Exercise details
In the records that follow, find the line with "unfold full_plan, bucket_plan."; from there, retype every line exactly through the line with "set (b0 := extract_forms_and_lemmas", which also belongs to the answer.

╔══

Lemma key_of_id_In (i : Z) (k : lemma_key) (d : list (lemma_key * Z)) :
  key_of_id i d = Some k -> In (k, i) d.
Proof.
  induction d as [|[k' i'] d IH]; simpl; [discriminate|].
  destruct (Z.eqb_spec i' i) as [->|Hne].
  - intros [= ->]. left. reflexivity.
  - intros H. right. apply IH, H.
Qed.

Lemma enumerate_ranks {A} (start : Z) (l : list A) (r : Z) (x : A) :
  In (r, x) (enumerate start l) -> start <= r < start + len l.
Proof.
  revert start. induction l as [|y l IH]; intros start; cbn [enumerate In];
    [tauto|].
  rewrite len_cons. pose proof (len_nonneg l).
  intros [[= <- <-]|Hin]; [lia|]. apply IH in Hin. lia.
Qed.

Lemma len_firstn {A} (n : nat) (l : list A) : len (firstn n l) <= Z.of_nat n.
Proof. unfold len. pose proof (firstn_le_length n l). lia. Qed.

Lemma full_plan_ranks (bucket : (str * str) * list (lemma_key * Z))
  (x : entry) :
  In x (full_plan bucket) -> 1 <= fst x <= 3.
Proof.
  destruct bucket as [[english_lemma pos] translations].
  unfold full_plan, bucket_plan. intros Hin. apply in_app_or in Hin.
  destruct Hin as [Hin|[<-|[]]]; [|simpl; lia].
  apply in_flat_map in Hin. destruct Hin as (g & _ & Hin).
  unfold lang_plan in Hin. destruct x as [r e]. apply enumerate_ranks in Hin.
  pose proof (len_firstn 3 (snd g)). simpl. lia.
Qed.

(** Where a sense of a build comes from: an entry of the plan of a bucket
    of the hub, for a concept identifier that was given out. *)
Lemma build_sense_origin (langpack : str -> option (list langpack_row))
  (translation_dbs : list (option (list (str * str * str * str))))
  (s : Z * Z * Z) :
  In s (senses (build langpack translation_dbs)) ->
  1 <= sense_concept s < next_concept_id (build langpack translation_dbs)
  /\ exists bucket x,
       In x (full_plan bucket)
       /\ realises (lemmas (build langpack translation_dbs))
                   (sense_concept s) x s.
Proof.
  unfold build, build_concepts_from_translations.
  destruct (extract_spec langpack init init_wf) as (Hwf & Hs & _ & Hn).
  set (b0 := extract_forms_and_lemmas langpack init) in *.
  set (h := build_hub (build_pos_cache (lemmas b0)) translation_dbs).
  destruct (senses_fold h b0 Hwf) as (new & Hnew & Hall).
  assert (Hold : Forall (fun s => sense_concept s < next_concept_id b0)
                        (senses b0)).
  { rewrite Hs. constructor. }
  destruct (fold_add_concept_spec h b0 Hwf Hold)
    as (_ & _ & _ & _ & Hhigh & _).
  intros Hin. rewrite Hnew, Hs in Hin. simpl in Hin.
  rewrite Forall_forall in Hall. pose proof (Hall s Hin) as Hrange.
  change (next_concept_id b0) with (next_concept_id b0) in Hrange.
  rewrite Hn in Hrange. simpl in Hrange. split; [exact Hrange|].
  destruct (Hhigh (sense_concept s)) as (bucket & _ & Hr);
    [rewrite Hn; simpl; exact Hrange|].
  assert (Hc : In s (concept_senses (fold_left add_concept h b0)
                                    (sense_concept s))).
  { unfold concept_senses. apply filter_In. split.
    - rewrite Hnew, Hs. exact Hin.
    - apply Z.eqb_refl. }
  destruct (Forall2_In_r _ _ _ _ Hr Hc) as (x & Hx & Hreal).
  exists bucket, x. split; assumption.
Qed.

╚══

Output for this task
  unfold full_plan, bucket_plan. intros Hin. apply in_app_or in Hin.
  destruct Hin as [Hin|[<-|[]]]; [|simpl; lia].
  apply in_flat_map in Hin. destruct Hin as (g & _ & Hin).
  unfold lang_plan in Hin. destruct x as [r e]. apply enumerate_ranks in Hin.
  pose proof (len_firstn 3 (snd g)). simpl. lia.
Qed.

(** Where a sense of a build comes from: an entry of the plan of a bucket
    of the hub, for a concept identifier that was given out. *)
Lemma build_sense_origin (langpack : str -> option (list langpack_row))
  (translation_dbs : list (option (list (str * str * str * str))))
  (s : Z * Z * Z) :
  In s (senses (build langpack translation_dbs)) ->
  1 <= sense_concept s < next_concept_id (build langpack translation_dbs)
  /\ exists bucket x,
       In x (full_plan bucket)
       /\ realises (lemmas (build langpack translation_dbs))
                   (sense_concept s) x s.
Proof.
  unfold build, build_concepts_from_translations.
  destruct (extract_spec langpack init init_wf) as (Hwf & Hs & _ & Hn).
  set (b0 := extract_forms_and_lemmas langpack init) in *.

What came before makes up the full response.